Game magazine published 1986–1995

White Wolf (later White Wolf Inphobia) was a game magazine, published by White Wolf Publishing from 1986 to 1995.

==History==
While still in high school, Stewart Wieck and Steve Wieck decided to self-publish their own magazine, and Steve chose the name "White Wolf" after Elric of Melniboné; White Wolf #1 was published by their White Wolf Publishing in August 1986, and distributors began to order the magazine a few issues later as its print runs continued to increase.
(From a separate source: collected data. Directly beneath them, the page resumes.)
(* ===== verification/DriverProg.v ===== *)
(** * The driver's code, call by call

    The functions of [Driver] as trees: a program is done, or asks the transport
    for a transaction, pauses, or reads the clock, and goes on with the result.
    Running a tree without interruption is the function of [Driver]; [Engine]
    takes one call at a time, so that other goroutines and the device act in
    between.  A tree settles when it ends whatever the transport answers and
    however long everything takes. *)

From S2P Require Import Prelude Errors Effects Driver.

Open Scope string_scope.
Open Scope list_scope.
Open Scope Z_scope.
Open Scope go_scope.

(** [DPanic] is where the Go code would panic, or a loop's bound is exhausted; a
    pause is never negative. *)
Inductive driver_prog (R : Type) : Type :=
  | DDone (r : R)
  | DTransaction (address : Z) (writeData : list Z) (readLength : Z) (k : result (list Z) -> driver_prog R)
  | DSleep (nanoseconds : N) (k : driver_prog R)
  | DNow (k : Z -> driver_prog R)
  | DPanic.
Arguments DDone {R} _.
Arguments DTransaction {R} _ _ _ _.
Arguments DSleep {R} _ _.
Arguments DNow {R} _.
Arguments DPanic {R}.

Fixpoint prog_then {A B} (m : driver_prog A) (f : A -> driver_prog B) : driver_prog B :=
  match m with
  | DDone a => f a
  | DTransaction a w n k => DTransaction a w n (fun r => prog_then (k r) f)
  | DSleep d k => DSleep d (prog_then k f)
  | DNow k => DNow (fun t => prog_then (k t) f)
  | DPanic => DPanic
  end.

(** A program with an error, as [IO]. *)
Definition dprog (A : Type) : Type := driver_prog (result A).

Definition d_ret {A} (a : A) : dprog A := DDone (Ok a).
Definition d_fail {A} (err : goerror) : dprog A := DDone (Err err).
Definition d_must {A} (o : option A) : dprog A := match o with Some a => d_ret a | None => DPanic end.
Definition d_bind {A B} (m : dprog A) (f : A -> dprog B) : dprog B :=
  prog_then m (fun r => match r with Ok a => f a | Err err => d_fail err end).
Definition d_try {A} (m : dprog A) : dprog (result A) := prog_then m d_ret.
Definition d_sleep (d : Z) : dprog () := DSleep (Z.to_N d) (d_ret ()).
Definition d_now : dprog Z := DNow d_ret.

Notation "x <~- m ;; k" := (d_bind m (fun x => k))
  (at level 20, m at level 99, k at level 200) : go_scope.
Notation "m -;; k" := (d_bind m (fun _ => k))
  (at level 100, k at level 200, right associativity) : go_scope.

(** ** Retrying *)

Fixpoint retry_calls {A} (fuel : nat) (deadline : Z) (operation : string) (action : dprog A) : dprog A :=
  match fuel with
  | O => DPanic
  | S fuel =>
      prog_then action (fun r =>
        match r with
        | Ok result => d_ret result
        | Err err =>
            DNow (fun t =>
              if negb (isRetryableTransportError err) || (deadline <? t)
              then d_fail (WrapError (operation +:+ ": ") err "")
              else DSleep (Z.to_N ioRetryDelay) (retry_calls fuel deadline operation action))
        end)
  end.

Definition retryIO_calls {A} (operation : string) (action : dprog A) : dprog A :=
  t <~- d_now ;; retry_calls retry_fuel (t + ioRetryTimeout) operation action.

(** ** Register access *)

Definition transaction_call (d : Z) (writeData : list Z) (readLength : Z) : dprog (list Z) :=
  DTransaction d writeData readLength DDone.

Definition selectRegisterOnce_calls (d register : Z) : dprog () :=
  result <~- transaction_call d [u8 register] 0 ;;
  if negb (len result =? 0)
  then d_fail (invalid_data (register_text "select" register) "returned unexpected data")
  else d_ret ().

Definition selectRegister_calls (d register : Z) : dprog () :=
  retryIO_calls (register_text "select" register) (selectRegisterOnce_calls d register).

Definition read_register_action_calls (d register length : Z) : dprog (list Z) :=
  selectRegisterOnce_calls d register -;;
  result <~- transaction_call d [] length ;;
  if negb (len result =? length)
  then d_fail (invalid_data (register_text "read" register)
         ("returned " +:+ fmt_d (len result) +:+ " bytes; expected " +:+ fmt_d length))
  else d_ret result.

Definition readRegister_calls (d register length : Z) : dprog (list Z) :=
  if (length <? 1) || (maximumDataBytes <? length)
  then d_fail (invalid_data "read register" (length_outside "length " length))
  else retryIO_calls (register_text "read" register) (read_register_action_calls d register length).

Definition write_register_action_calls (d register : Z) (data : list Z) : dprog () :=
  result <~- transaction_call d (u8 register :: data) 0 ;;
  if negb (len result =? 0)
  then d_fail (invalid_data (register_text "write" register) "returned unexpected data")
  else d_ret ().

Definition writeRegister_calls (d register : Z) (data : list Z) : dprog () :=
  retryIO_calls (register_text "write" register) (write_register_action_calls d register data).

Definition readByte_calls (d register : Z) : dprog Z :=
  data <~- readRegister_calls d register 1 ;;
  d_must (at_index data 0).

Definition readUnsignedBigEndianShort_calls (d register : Z) : dprog Z :=
  data <~- readRegister_calls d register 2 ;;
  d_must (uint16_be data).

Definition writeUnsignedBigEndianShort_calls (d register value : Z) : dprog () :=
  if (value <? 0) || (0xffff <? value)
  then d_fail (invalid_data "write length" ("value " +:+ fmt_d value +:+ " is outside 0..65535"))
  else writeRegister_calls d register (be_bytes value).

Definition bestEffortErrorCode_calls (d : Z) : dprog (option Z) :=
  selected <~- d_try (selectRegister_calls d errorRegister) ;;
  match selected with
  | Err _ => d_ret None
  | Ok _ =>
      result <~- d_try (transaction_call d [] 1) ;;
      match result with
      | Err _ => d_ret None
      | Ok result => if negb (len result =? 1) then d_ret None else d_ret (at_index result 0)
      end
  end.

(** ** The driver's operations *)

Definition check_context_calls (ctx : option goerror) : dprog () :=
  match ctx with Some err => d_fail err | None => d_ret () end.

Definition ProtocolMajor_calls (d : Z) (ctx : option goerror) : dprog Z :=
  check_context_calls ctx -;;
  value <~- readByte_calls d protocolMajorRegister ;;
  d_ret (u8 value).

Fixpoint certificate_calls (fuel : nat) (d length offset register : Z) (certificate : list Z) : dprog (list Z) :=
  match fuel with
  | O => DPanic
  | S fuel =>
      if offset <? length then
        let count := Z.min certificateWindowBytes (length - offset) in
        window <~- readRegister_calls d register count ;;
        certificate_calls fuel d length (offset + count) (register + 1) (copy_at certificate offset window)
      else d_ret certificate
  end.

Definition ReadCertificate_calls (d : Z) (ctx : option goerror) : dprog (list Z) :=
  check_context_calls ctx -;;
  length <~- readUnsignedBigEndianShort_calls d certificateLengthRegister ;;
  if (length <? 1) || (maximumDataBytes <? length)
  then d_fail (invalid_data "read certificate" (length_outside "certificate length " length))
  else certificate_calls (S (Z.to_nat length)) d length 0 certificateDataRegister (replicate (Z.to_nat length) 0).

Fixpoint poll_calls (fuel : nat) (d deadline : Z) : dprog () :=
  match fuel with
  | O => DPanic
  | S fuel =>
      polled <~- d_try (readByte_calls d authControlStatusRegister) ;;
      if match polled with Ok status => status =? authSuccessStatus | Err _ => false end
      then d_ret ()
      else
        t <~- d_now ;;
        if deadline <? t then
          code <~- bestEffortErrorCode_calls d ;;
          d_fail (auth_failed code)
        else
          d_sleep authPollInterval -;;
          poll_calls fuel d deadline
  end.

Definition SignChallenge_calls (d : Z) (ctx : option goerror) (challenge : list Z) : dprog (list Z) :=
  check_context_calls ctx -;;
  if (len challenge <? 1) || (maximumChallengeBytes <? len challenge)
  then d_fail (invalid_data "sign challenge"
         ("challenge must be 1.." +:+ fmt_d maximumChallengeBytes +:+ " bytes"))
  else
    writeUnsignedBigEndianShort_calls d challengeLengthRegister (len challenge) -;;
    writeRegister_calls d challengeDataRegister challenge -;;
    writeRegister_calls d authControlStatusRegister [authStartCommand] -;;
    d_sleep initialAuthDelay -;;
    t <~- d_now ;;
    poll_calls poll_fuel d (t + authTimeout) -;;
    length <~- readUnsignedBigEndianShort_calls d responseLengthRegister ;;
    if (length <? 1) || (maximumDataBytes <? length)
    then d_fail (invalid_data "read signature" (length_outside "signature length " length))
    else readRegister_calls d responseDataRegister length.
In 1990, Lion Rampant and White Wolf Publishing decided to merge into a new company that was simply called "White Wolf", and in an editorial in the magazine Stewart Weick explained that the magazine would still be independent even though the company was now involved in role-playing game publication. The name of the magazine was changed to White Wolf: Inphobia as of issue #50 (1995), but the magazine was ultimately cancelled with issue #57.

==Reception==
White Wolf won the Origins Award for "Best Professional Adventure Gaming Magazine" in 1991, and again in 1992.